Мы помним рамки классической (метафизической) дилеммы, в которую погружено ведущее “Я” начало: либо это начало, воплощенное инстинктом, в “инстинктоподобную эмоцию” трансформируемым, либо – некое “сверх-начало”, “супер-эго” (образ Бога – или инстанцию общности), воплощающее пропедевтико-синтетические усилия разума (то есть “смутное движение духа в себе”, по Гегелю; нуминозное Юнга, ограничевшее монополию “Оно” на генерацию желаний, представляет и образец реакции на “панлогизм” Гегеля, и Дух в его “натуральном состоянии”; но если “тело” с ему присущими “аффектами” суть зло, лишь “животное наследие”, “душа” может затеплиться в этой обители исключительно милостью Божией; более широкую почву для фантазии представляет интеллект; он может быть животным, он постепенно развивается в рамках биологической эволюции; он может – с такой точки зрения – составить “телу” (страстям) альтернативу и постепенно их вовсе вытеснить; такая именно аподиктико-логическая линия составляет почву убедительности современных эволюционных (рационалистических) взглядов).

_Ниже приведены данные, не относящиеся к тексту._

(** One cache changes. *)
Lemma pool_step h a sets pools big rest t ps i po others po' h' a' : rep h a sets pools big rest ->
  pools !! t = Some ps -> ps !! i = Some po -> concat pools ≡ₚ po :: others ->
  (forall q, concat (<[t := <[i := q]> ps]> pools) ≡ₚ q :: others) ->
  po_size po' = po_size po -> pool_ok h' po' ->
  fs_rep h' a' (frames_of (po_size po') (po_part po' ++ po_full po') ++ (regions others big).*1 ++ rest) ->
  same_on ((regions others big).*1 ++ rest) h h' ->
  rep h' a' (<[t := <[i := po_cache po']> (po_cache <$> ps)]> sets) (<[t := <[i := po']> ps]> pools) big rest /\
  same_on rest h h' /\ blocks_kept (blocks others big) h h'.
Proof using.
  intros [Hsets Hcl Hp Hh] Ht Hi Hperm Hperm' Esz Hok' R' S'.
  assert (Hh2 : fs_rep h a ((regions others big).*1 ++ frames_of (po_size po) (po_part po ++ po_full po) ++ rest)).
  { apply (fs_perm _ _ _ _ Hh). rewrite Hperm, held_cons. by rewrite Permutation_app_swap_app. }
  apply same_on_app in S' as [S1 S2].
  rewrite Hperm in Hp. apply Forall_cons in Hp as [Hpo Hp].
  split; [|split; [exact S2|]].
  - split.
    + rewrite Hsets. unfold sets_of. rewrite list_fmap_insert. f_equal. by rewrite list_fmap_insert.
    + apply Forall_insert; [done|]. rewrite list_fmap_insert. rewrite Esz.
      rewrite <- (proj1 (Forall_lookup _ _) Hcl t ps Ht). apply list_insert_id. by rewrite list_lookup_fmap, Hi.
    + rewrite Hperm'. constructor; [done|]. by apply (pools_same h a others big _ h' Hh2).
    + apply (fs_perm _ _ _ _ R'). rewrite Hperm'. by rewrite held_cons.
  - apply regions_kept; [|done].
    assert (Hr : rep h a sets pools big rest).
    { split; [done|done| |done]. rewrite Hperm. by constructor. }
    apply rep_regions in Hr. rewrite Hperm, regions_cons in Hr. by apply Forall_app in Hr as [_ Hr].
Qed.

Lemma class_at pools t ps i : Forall (fun ps : list pool => po_size <$> ps = size_classes) pools ->
  pools !! t = Some ps -> 0 <= i < CACHES_MAX ->
  exists po, ps !! Z.to_nat i = Some po /\ po_size po = 2 ^ (i + SLUB_MIN_ORDER).
Proof using.
  intros Hcl Ht Hi. pose proof (proj1 (Forall_lookup _ _) Hcl t ps Ht) as E. cbn in E.
  assert (Hl : (po_size <$> ps) !! Z.to_nat i = Some (2 ^ (i + SLUB_MIN_ORDER))).
  { rewrite E. unfold size_classes. rewrite list_lookup_fmap, lookup_seqZ_lt by lia. cbn. do 2 f_equal. lia. }
  rewrite list_lookup_fmap in Hl. destruct (ps !! Z.to_nat i) as [po|]; [|done]. exists po. split; [done|]. by injection Hl.
Qed.

Lemma sets_lookup h a sets pools big rest t sc : rep h a sets pools big rest -> sets !! t = Some sc ->
  exists ps, pools !! t = Some ps /\ sc = po_cache <$> ps.
Proof using.
  intros [-> _ _ _] H. unfold sets_of in H. rewrite list_lookup_fmap in H.
  destruct (pools !! t) as [ps|]; [|done]. exists ps. split; [done|]. by injection H as <-.
Qed.

(** What an allocation from one set of caches does. *)
Definition set_alloc_post (h : heap) (sets : list SlowCaches) (pools : list (list pool)) (big rest : list Frame)
    (t : nat) (l : Layout) (ptr : Z) (h' : heap) (a' : A) (sc' : SlowCaches) : Prop :=
  exists pools' big', rep h' a' (<[t := sc']> sets) pools' big' rest /\ length pools' = length pools /\
    same_on rest h h' /\ blocks_kept (blocks (concat pools) big) h h' /\
    if decide (ptr = 0) then blocks (concat pools') big' ≡ₚ blocks (concat pools) big
    else blocks (concat pools') big' ≡ₚ (ptr, block_bytes l) :: blocks (concat pools) big /\
         (l_align l <= PAGE_SIZE -> ptr mod l_align l = 0).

В рамках подобной дихотомии возникает некая интеллектуальная альтернатива, в самых общих чертах рассмотренная ранее: либо человек есть homo sapiens, и его эмоции (вне различия рефлексов, драйвов, собственно эмоций и эмоций “высших”) представляют древнюю и уходящую натуру, вытесняемую (с первых шагов истории человека и на всем ее протяжении) рацио, либо человек есть нечто иное, а ход истории подчинен “страстям”, и именно их неистовство влечет развитие “инструментов осуществления желаний”: наук, разума, техники, технологии и пр. атрибутов человечности (наряду со многими иными, в числе которых стоит упоминуть рабство, войны, эксплуатацию, принуждение и пытки, или садизм и надругательство, т.е. черты, присущие исключительно человеку; хорошо было бы отнести их чохом к животному наследию – но ни в чем подобном, увы, уличить невинное животное не удалось; ни Бог, ни Разум, понятно, не желают перенимать ответственность за подобные проделки, чем и обусловлен лихорадочный поиск независимого источника; но, покуда разум помещает причины Зла в Природу, христианское учение удовлетворено своевременно прозвучащим прямым указанием на источник грехопадения).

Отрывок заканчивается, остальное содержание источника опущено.